[vtkusers] Re: Behavior I can't explain with vtkProgrammableSource

[Kenneth Evans, Jr.]

>      I am having a problem with vtkProgrammableSource with a
> vtkStructuredGrid dataset.  Nothing appears on the screen if I just use
> source.GetStructuredGridOutput().  However, the dataset is OK.  If I write
> it out and then read it back, all is well.  If I create the same dataset
> using new instead of the programmable source, it is also OK.  I can't
> explain this.

Ok, I didn't get any responses.  Perhaps it is because of Java.  I've now
tried it in C++, and it does the same thing.  When the mapper gets its input
from the programmable source, it doesn't work.  When it gets its input from
a new vtkStructuredPoints, it does work.  Both are created almost exactly
the same way.

The C code is below.  Most of it is boilerplate except the start of main()
and the func.  Thanks,

	-Ken

#include "vtkActor.h"
#include "vtkBoxWidget.h"
#include "vtkCamera.h"
#include "vtkCommand.h"
#include "vtkDataSetMapper.h"
#include "vtkFloatArray.h"
#include "vtkInteractorStyleTrackballCamera.h"
#include "vtkMath.h"
#include "vtkPointData.h"
#include "vtkPoints.h"
#include "vtkProgrammableSource.h"
#include "vtkRenderWindow.h"
#include "vtkRenderWindowInteractor.h"
#include "vtkRenderer.h"
#include "vtkStructuredgrid.h"
#include "vtkTransform.h"

#include <math.h>

static void func(void *arg);

static vtkProgrammableSource *source = NULL;
static vtkStructuredGrid *sgrid1 = NULL;

// Define a callback for interaction.
class vtkMyCallback : public vtkCommand
{
public:
    static vtkMyCallback *New() {
	return new vtkMyCallback;
    }

    virtual void Execute(vtkObject *caller, unsigned long, void*) {
	vtkTransform *t = vtkTransform::New();
	vtkBoxWidget *widget = reinterpret_cast<vtkBoxWidget*>(caller);
	widget->GetTransform(t);
	widget->GetProp3D()->SetUserTransform(t);
	t->Delete();
    }
};

int main() {
  // Create the structured grid dataset with the appropriate function
    source = vtkProgrammableSource::New();
    source->SetExecuteMethod(func, NULL);
    source->Update();  // So it will create sgrid1
    vtkStructuredGrid *sgrid = source->GetStructuredGridOutput();
    
    vtkDataSetMapper *mapper = vtkDataSetMapper::New();
    int mode = 1;
    switch(mode) {
    case 0:
	mapper->SetInput(sgrid);
	break;
    case 1:
	mapper->SetInput(sgrid1);
	break;
    }
    
    vtkActor *actor = vtkActor::New();
    actor->SetMapper(mapper);
    
  //
  // Create the Renderer and assign actors to it.

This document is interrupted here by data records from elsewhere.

(** One run of a task that has been taken out of the run queue (or was
    never in it). *)
Lemma consistent_run_and_dispose rust th this w r w' :
  affine w →
  consistent_except (Some this) w →
  entries this (run_queue w) = 0%nat →
  (∀ t, heap w !! this = Some t → _sched_state t ≠ done) →
  run_and_dispose rust th this w = (r, w') →
  (r = Done () → queue_consistent None w') ∧
  at_most_once_queued w' ∧ nobody_done w'.
Proof.
  intros Ha He H0 Hnd Hrun.
  assert (Hstop : ∀ f, (r, w') = (Fault f, w) →
            (r = Done () → queue_consistent None w') ∧
            at_most_once_queued w' ∧ nobody_done w').
  { intros f [= -> ->]. split; [done|]. by apply (except_safe this). }
  destruct (heap w !! this) as [t|] eqn:H; cycle 1.
  { revert Hrun. unfold run_and_dispose, mbind, M_bind, deref. rewrite H.
    intros [= <- <-]. by eapply Hstop. }
  destruct (is_on_right_thread th t) eqn:Hth; cycle 1.
  { revert Hrun. unfold run_and_dispose, mbind, M_bind, deref, assert.
    rewrite H, Hth. intros [= <- <-]. by eapply Hstop. }
  apply is_on_right_thread_origin in Hth.
  rewrite (run_and_dispose_prologue rust th this t w H Hth (Hnd t eq_refl))
    in Hrun.
  set (w1 := with_sched_state executing this t w) in *.
  assert (H1 : heap w1 !! this = Some (set_sched_state executing t))
    by apply lookup_insert_eq.
  assert (Ha1 : affine w1).
  { by destruct (keeps_affine_set_sched_state (λ _, True) this executing
                   w (Done ()) w1 Ha I (update_live _ _ _ _ H)). }
  assert (HQ1 : queue_consistent (Some this) w1).
  { split; [|split; [done|]].
    - apply (except_update this w); [done| |done].
      intros p Hne. cbn. by rewrite lookup_insert_ne.
    - intros t1. rewrite H1. intros [= <-]. by left. }
  revert Hrun. unfold mbind at 1, M_bind at 1.
  destruct (invoke_poll _ _ _ _ _ w1) as [[r0|f] w2] eqn:Hpoll; cycle 1.
  { intros [= <- <-]. split; [done|]. apply (polled_safe this).
    by apply (consistent_invoke_poll (Some this) th rust (λ _, True)
                _ _ _ w1 (Fault f) w2 Ha1 I Hpoll). }
  assert (HQ2 : queue_consistent (Some this) w2).
  { by apply (consistent_invoke_poll (Some this) th rust (λ _, True)
                _ _ _ w1 (Done r0) w2 Ha1 I Hpoll). }
  destruct HQ2 as [He2 [H02 Hs2]].
  pose proof (polled_safe this w2 (conj He2 (conj H02 Hs2))) as Hsafe2.
  destruct (heap w2 !! this) as [t2|] eqn:H2; cycle 1.
  { unfold mbind, M_bind, update, deref, mret, M_ret.
    case_bool_decide; rewrite ?H2; intros [= <- <-]; by split. }
  case_bool_decide as Hfin.
  - (* the poll reported completion *)
    erewrite bind_Done; cycle 1.
    { rewrite (bind_Done _ _ _ _ _ (update_live _ _ _ _ H2)).
      by erewrite dec_ref_local_live by (cbn; apply lookup_insert_eq). }
    case_bool_decide as Hc.
    + (* the last reference: the task is gone *)
      unfold mbind, M_bind, deref. cbn. rewrite lookup_delete_eq.
      intros [= <- <-]. split; [done|].
      apply (except_safe this).
      * apply (except_update this w2); [done| |done].
        intros p Hne. cbn.
        by rewrite lookup_delete_ne, !lookup_insert_ne by done.
      * intros t'. cbn. by rewrite lookup_delete_eq.
    + erewrite bind_Done by (apply deref_live; cbn; apply lookup_insert_eq).
      cbn [_sched_state released set_ref_count set_sched_state].
      rewrite bool_decide_false by done.
      erewrite update_live by (cbn; apply lookup_insert_eq).
      intros [= <- <-].
      assert (queue_consistent None
                (with_heap
                   (<[this := set_sched_state idle
                                (released (set_sched_state done t2))]>
                      (heap
                         (with_heap
                            (<[this := released (set_sched_state done t2)]>
                               (heap (with_heap
                                        (<[this := set_sched_state done t2]>
                                           (heap w2)) w2)))
                            (with_heap (<[this := set_sched_state done t2]>
                                          (heap w2)) w2))))
                   (with_heap
                      (<[this := released (set_sched_state done t2)]>
                         (heap (with_heap
                                  (<[this := set_sched_state done t2]>
                                     (heap w2)) w2)))
                      (with_heap (<[this := set_sched_state done t2]>
                                    (heap w2)) w2)))) as HQ.
      { apply (settle_idle this w2); try done.
        - intros p Hne. cbn. by rewrite !lookup_insert_ne by done.
        - intros t'. cbn. rewrite lookup_insert_eq. by intros [= <-]. }
      split; [done|]. by apply resting_safe.
  - rewrite (bind_Done (mret ()) _ w2 () w2 eq_refl).
    rewrite (bind_Done _ _ _ _ _ (deref_live _ _ _ H2)).
    case_bool_decide as Hp.
    + unfold mbind, M_bind, schedule, update. cbn. rewrite H2.
      intros [= <- <-].
      assert (queue_consistent None
                (with_heap (<[this := set_sched_state executing t2]> (heap w2))
                           (enqueued th this w2))) as HQ.
      { apply (settle_requeued th this w2); try done.
        - intros p Hne. cbn. by rewrite lookup_insert_ne.
        - intros t'. cbn. rewrite lookup_insert_eq. by intros [= <-]. }
      split; [done|]. by apply resting_safe.
    + rewrite (update_live _ _ _ _ H2). intros [= <- <-].
      assert (queue_consistent None (with_sched_state idle this t2 w2))
        as HQ.
      { apply (settle_idle this w2); try done.
        - intros p Hne. cbn. by rewrite lookup_insert_ne.
        - intros t'. cbn. rewrite lookup_insert_eq. by intros [= <-]. }
      split; [done|]. by apply resting_safe.
Qed.

Lemma delete_none {A} (l : list A) i :
  l !! i = None → base.delete i l = l.
Proof.
  revert i. induction l as [|x l IH]; intros [|i] H; try done.
  cbn in H. change (base.delete (S i) (x :: l)) with (x :: base.delete i l).
  by rewrite IH.
Qed.

Lemma entries_fresh b q :
  Forall (λ e : thread * ptr, e.2 < b) q → entries b q = 0%nat.
Proof.
  induction 1 as [|e q He _ IH]; [done|].
  unfold entries in *. rewrite filter_cons.
  destruct (decide (e.2 = b)); [lia|done].
Qed.

(** A new task, constructed and run at once. *)
Lemma consistent_spawn rust th pf fut w r w' :
  affine w →
  queue_consistent None w →
  seastar_rs_spawn rust th pf fut w = (r, w') →
  (r = Done () → queue_consistent None w') ∧
  at_most_once_queued w' ∧ nobody_done w'.
Proof.
  intros Ha [[H1 H2] _]. unfold seastar_rs_spawn.
  unfold mbind at 1, M_bind at 1.
  destruct (new_rust_task th pf fut w) as [[this|f] w1] eqn:Hnew.
  - destruct (keeps_affine_new_rust_task (λ _, True) th pf fut w _ _ Ha I Hnew)
      as [Ha1 _].
    revert Hnew. unfold new_rust_task, mbind, M_bind, mret, M_ret, assert.
    case_bool_decide as He; [|done]. intros [= <- <-].
    assert (Hfresh : entries (brk w) (run_queue w) = 0%nat).
    { apply entries_fresh. eapply Forall_impl; [apply (affine_run_queue _ Ha)|].
      by intros e [? _]. }
    apply consistent_run_and_dispose; try done.
    + split; [done|]. intros p t. cbn [heap run_queue].
      rewrite lookup_insert_Some. intros [[<- _]|[_ H]] Hx; [done|].
      by apply H2.
    + intros t. cbn. rewrite lookup_insert_eq. by intros [= <-].
  - revert Hnew. unfold new_rust_task, mbind, M_bind, mret, M_ret, assert.
    case_bool_decide as He; [done|]. intros [= <- <-] [= <- <-].
    assert (Hfresh : entries (brk w) (run_queue w) = 0%nat).
    { apply entries_fresh. eapply Forall_impl; [apply (affine_run_queue _ Ha)|].
      by intros e [? _]. }
    split; [done|]. apply resting_safe. split; [split|done]; [done|].
    intros p t. cbn [heap run_queue].
    rewrite lookup_insert_Some. intros [[<- <-]|[_ H]] _.
    + by rewrite Hfresh.
    + by apply H2.
Qed.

A renderer is like a
  // viewport. It is part or all of a window on the screen and it is
  // responsible for drawing the actors it has.  We also set the background
  // color here.
  //
    vtkRenderer *ren1= vtkRenderer::New();
    ren1->AddActor(actor);
    ren1->SetBackground( 0.1, 0.2, 0.4 );
//    ren1->SetBackground( 1.0, 1.0, 1.0 );
    
  //
  // Finally we create the render window which will show up on the screen.
  // We put our renderer into the render window using AddRenderer. We also
  // set the size to be 300 pixels by 300.
  //
    vtkRenderWindow *renWin = vtkRenderWindow::New();
    renWin->AddRenderer( ren1 );
    renWin->SetSize( 300, 300 );
    
  // 
  // The vtkRenderWindowInteractor class watches for events (e.g., keypress,
  // mouse) in the vtkRenderWindow. These events are translated into
  // event invocations that VTK understands (see VTK/Common/vtkCommand.h
  // for all events that VTK processes). Then observers of these VTK
  // events can process them as appropriate.
    vtkRenderWindowInteractor *iren = vtkRenderWindowInteractor::New();
    iren->SetRenderWindow(renWin);
    vtkInteractorStyleTrackballCamera *style =
	vtkInteractorStyleTrackballCamera::New();
    iren->SetInteractorStyle(style);
    
  // Initialize the event loop and then start it.
    iren->Initialize();
    iren->Start(); 
    
  //
  // Free up any objects we created. All instances in VTK are deleted by
  // using the Delete() method.
  //
    source->Delete();
    mapper->Delete();
    actor->Delete();
    ren1->Delete();
    renWin->Delete();
    style->Delete();
    iren->Delete();
    sgrid1->Delete();
    
    return 0;
}

void func(void *arg) {
  // Make arrays for vectors, scalars, and points
    vtkFloatArray *scalars = vtkFloatArray::New();
    scalars->SetNumberOfComponents(1);
    scalars->SetName("Scalars");
    vtkPoints *points = vtkPoints::New();
    
    int nPoints1 = 100;
    int nPoints2 = 100;
    
  // Get the programmable source output
    vtkStructuredGrid *output = source->GetStructuredGridOutput();
    output->SetDimensions(nPoints1, nPoints2, 1);
    output->SetPoints(points);
    output->GetPointData()->SetScalars(scalars);
    
    // Create a new structured grid with the same data
    sgrid1 = vtkStructuredGrid::New();
    sgrid1->SetDimensions(nPoints1, nPoints2, 1);
    sgrid1->SetPoints(points);
    sgrid1->GetPointData()->SetScalars(scalars);

    double a1 = 3;
    double sigma1 = .5;
    double mean1 = 0;
    double upper1 = 3.0;
    double lower1 = -3.0;
    double delta1 = (upper1 - lower1) / (nPoints1 - 1);
    
    double a2 = 1;
    double sigma2 = 2.0;
    double mean2 = 0;
    double upper2 = 3.0;
    double lower2 = -3.0;
    double delta2 = (upper2 - lower2) / (nPoints2 - 1);
    
    double x, y, z, arg1, arg2;
    for(int j = 0; j < nPoints2; j++) {
	y = lower2 + delta2 * j;
	arg2 = (y - mean2) / sigma2;
	for(int i = 0; i < nPoints1; i++) {
	    x = lower1 + delta1 * i;
	    arg1 = (x - mean1) / sigma1;
	    z = a1 * exp(-.5 * arg1 * arg1) * a2 * exp(-.5 * arg2 * arg2);
	    points->InsertNextPoint(x, y, 0);
	    scalars->InsertNextTuple1(z);
	}
    }
    
    scalars->Delete();
    points->Delete();
    
}